Defence also said that 42 staff had already been made redundant in a response to a Question on Notice tabled by Senator Stephen Conroy during Senate Estimates in late February.
Lockheed Martin won the contract to provide Defence with centralised processing services under its ongoing Strategic Reform Program. The contract included a $150 million deal with NEC as supporting partner.
Under the eight-year contract Lockheed Martin will consolidate Defence’s data centres from 280 to 11 domestic and three international facilities as well as be responsible for integrating the management of infrastructure services across Defence’s various security domains.
NEC will provide ongoing services, ensuring the stability of the department’s systems during the data centre migration and assuming Business As Usual infrastructure responsibilities.
Centralised Processing forms one tranche of Defence’s three-tranche Strategic Reform Program, which aims to outsource the provision of ICT infrastructure in three distinct bundles and achieve $1.9 billion in ICT related savings.
Telstra is currently responsible for the delivery of the Terrestrial Communications tranche, which covers a transformation of the Department’s network infrastructure and the provision of new telecommunications capability under a $1.1 billion six-and-a-half year contract signed in 2013.
The tender for the outsourcing of the remaining Distributed Computing tranche, which covers service desk support, hardware management and updating software, was released on a restricted basis late in 2014. Defence told Intermedium that they expect to announce the down select of the preferred tenderer in the second quarter of 2015.

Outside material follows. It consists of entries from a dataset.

(** C5. A dead character stays dead: whatever the damage, a snapshot that
    [hit] returns for a character whose [is_alive] is [False] has
    [is_alive = False]; and [hit] does return one whenever the damage is
    finite and the health and the maximum health are set. Healing, a
    negative damage, is one such case. *)
Theorem hit_never_revives (c : Character.t) (attack : DamageInstance.t) :
  is_alive c = Some false ->
  (forall (c' : Character.t) (n : Z),
      hit c attack = Ok (c', n) -> is_alive c' = Some false) /\
  (forall (q : Q) (h m : Z) (st : Stats.t),
      DamageInstance.damage attack = DamageInstance.Finite q ->
      health c = Some h ->
      current c = Some st ->
      Stats.max_health st = Some m ->
      exists (c' : Character.t) (n : Z),
        hit c attack = Ok (c', n) /\ is_alive c' = Some false).
Proof.
  intros Ha.
  assert (Hret : forall c' n,
             hit c attack = Ok (c', n) -> is_alive c' = Some false).
  { intros c' n. unfold hit.
    destruct (DamageInstance.int _) as [k |]; [| discriminate].
    simpl. destruct (minus (health c) k) as [h0 |]; [| discriminate].
    destruct (current_max_health c) as [mh |]; [| discriminate].
    simpl. destruct (gt _ mh) as [above |]; [| discriminate].
    simpl. intros [= <- _]. rewrite modify_with_health_is_alive. simpl.
    rewrite Ha. by destruct (h0 <=? 0). }
  split; [exact Hret |].
  intros q h m st Hq Hh Hc Hm.
  eexists _, _. split; [by eapply hit_finite |].
  eapply Hret. by eapply hit_finite.
Qed.

Lemma hit_never_revives_witness :
  is_alive fallen = Some false /\
  exists (c' : Character.t) (n : Z),
    hit fallen (attack_of (DamageInstance.Finite (inject_Z (-5))))
    = Ok (c', n) /\
    is_alive c' = Some false.
Proof.
  split; [reflexivity |].
  apply (proj2 (hit_never_revives
                  fallen (attack_of (DamageInstance.Finite (inject_Z (-5))))
                  eq_refl)
               (inject_Z (-5)) 0 20 wounded_stats); reflexivity.
Defined.

End Hit.

(** ** Character.update_stats *)

Section UpdateStats.

Import Character.

(** No data attribute is called [BASE]; the field is [base]. *)
Lemma getattr_BASE (c : Character.t) : getattr c "BASE" = Raise AttributeError.
Proof. reflexivity. Qed.

Lemma getattr_base (c : Character.t) :
  getattr c "base" = Ok (opt VStats (base c)).
Proof. reflexivity. Qed.
Lemma decode_without_table_witness :
  let r := decode_page_from_input_file_i 1 clear_huffman_table_data
             (File [x00; x01; xff; xff] 0) 0%nat (OutFile 0 []) 0 true
             {[ 0%nat := MkLUTentry 0 1 4 ]} in
  run_result r = Ok (-1) /\
  o_written (outp (run_state r)) = [] /\
  read_position (run_state r) = 0 /\
  f_pos (inp (run_state r)) = 0.
Proof.
  refine (decode_without_table 0 (File [x00; x01; xff; xff] 0) 0%nat
            (OutFile 0 []) 0 true
            ({[ 0%nat := MkLUTentry 0 1 4 ]} : gmap nat LUTentry)
            (MkLUTentry 0 1 4) _ _ _ _).
  - vm_compute. reflexivity.
  - lia.
  - vm_compute. discriminate.
  - vm_compute. reflexivity.
Defined.



End PageDecoderMore.

(** * The file table and the code partitions *)

Module FileTables.

#[local] Arguments file_read : simpl never.

(** ** Steps of a computation on the file *)

Lemma io_bind_done {A B : Type} (m : io A) (k : A -> io B) f b f' :
  io_bind m k f = (Done b, f') ->
  exists a f1, m f = (Done a, f1) /\ k a f1 = (Done b, f').
Proof.
  unfold io_bind. destruct (m f) as [[a|e|] f1]; try discriminate. eauto.
Qed.

Lemma io_bind_failed {A B : Type} (m : io A) (k : A -> io B) f e f' :
  io_bind m k f = (Failed e, f') ->
  m f = (Failed e, f') \/
  exists a f1, m f = (Done a, f1) /\ k a f1 = (Failed e, f').
Proof.
  unfold io_bind. destruct (m f) as [[a|e1|] f1]; try discriminate; eauto.
  intros [= -> ->]. auto.
Qed.

Lemma io_bind_exhausted {A B : Type} (m : io A) (k : A -> io B) f f' :
  io_bind m k f = (Exhausted, f') ->
  m f = (Exhausted, f') \/
  exists a f1, m f = (Done a, f1) /\ k a f1 = (Exhausted, f').
Proof.
  unfold io_bind. destruct (m f) as [[a|e1|] f1]; try discriminate; eauto.
  intros [= ->]. auto.
Qed.

Lemma io_pure_eq {A : Type} (o o' : outcome A) f f' :
  io_pure o f = (o', f') -> o = o' /\ f' = f.
Proof. unfold io_pure. intros [= -> ->]. auto. Qed.

(** A read of a non-negative count always succeeds. *)
Lemma read_nonneg n f :
  0 <= n ->
  io_file (file_read n) f
  = (Done (bytes_at (f_data f) (f_pos f) (Z.to_nat n)),
     File (f_data f)
          (f_pos f + Z.of_nat (length (bytes_at (f_data f) (f_pos f) (Z.to_nat n))))).
Proof.
  intros Hn. unfold io_file, file_read, file_read_n, bytes_at.
  replace (n <? -1) with false by (symmetry; apply Z.ltb_ge; lia).
  replace (n =? -1) with false by (symmetry; apply Z.eqb_neq; lia).
  reflexivity.
Qed.

Lemma seek_nonneg off f :
  0 <= off -> io_file (file_seek_set off) f = (Done tt, File (f_data f) off).
Proof.
  intros Hoff. unfold io_file, file_seek_set.
  replace (off <? 0) with false by (symmetry; apply Z.ltb_ge; lia).
  reflexivity.
Qed.

Lemma seek_done off f u f1 :
  io_file (file_seek_set off) f = (Done u, f1) ->
  0 <= off /\ f1 = File (f_data f) off.
Proof.
  unfold io_file, file_seek_set. destruct (off <? 0) eqn:Hoff; [discriminate|].
  apply Z.ltb_ge in Hoff. intros [= _ <-]. auto.
Qed.

Lemma bytes_at_length data pos n :
  (length (bytes_at data pos n) <= n)%nat /\
  ((Z.to_nat pos + n <= length data)%nat -> length (bytes_at data pos n) = n) /\
  (length (bytes_at data pos n) = n -> (0 < n)%nat ->
   (Z.to_nat pos + n <= length data)%nat).
Proof. unfold bytes_at. rewrite length_take, length_drop. lia. Qed.

(** ** [struct.unpack_from] *)

Lemma le_value_range bs : 0 <= le_value bs < 256 ^ Z.of_nat (length bs).
Proof.
  induction bs as [|b bs IH]; cbn [le_value fold_right length].
  - cbn. lia.
  - fold (le_value bs). pose proof (byte_val_range b).
    rewrite Nat2Z.inj_succ, Z.pow_succ_r by lia. nia.
Qed.

Lemma unpack_from_bytes_done size buffer offset bs :
  unpack_from_bytes size buffer offset = Done bs ->
  bs = take size (drop offset buffer) /\ length bs = size /\
  (offset + size <= length buffer)%nat.
Proof.
  unfold unpack_from_bytes. destruct (_ <=? _)%nat eqn:Hle; [|discriminate].
  apply Nat.leb_le in Hle. intros [= <-].
  rewrite length_take, length_drop. repeat split; lia.
Qed.

Lemma unpack_from_bytes_fits size buffer offset :
  (offset + size <= length buffer)%nat ->
  unpack_from_bytes size buffer offset = Done (take size (drop offset buffer)).
Proof.
  intros Hle. unfold unpack_from_bytes.
  replace (_ <=? _)%nat with true by (symmetry; apply Nat.leb_le; lia).
  reflexivity.
Qed.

APS staff numbers for the Department are eventually projected to taper downwards towards 16,000-17,000 Full Time Equivalents (FTEs) according to the recent First Principles review released by Defence this month. Staff redundancies since 2012 have already led to approximately 3,000 fewer FTEs at the department, the number now sitting at around 19,500 in October 2014.
Defence said that all redundancies were voluntary.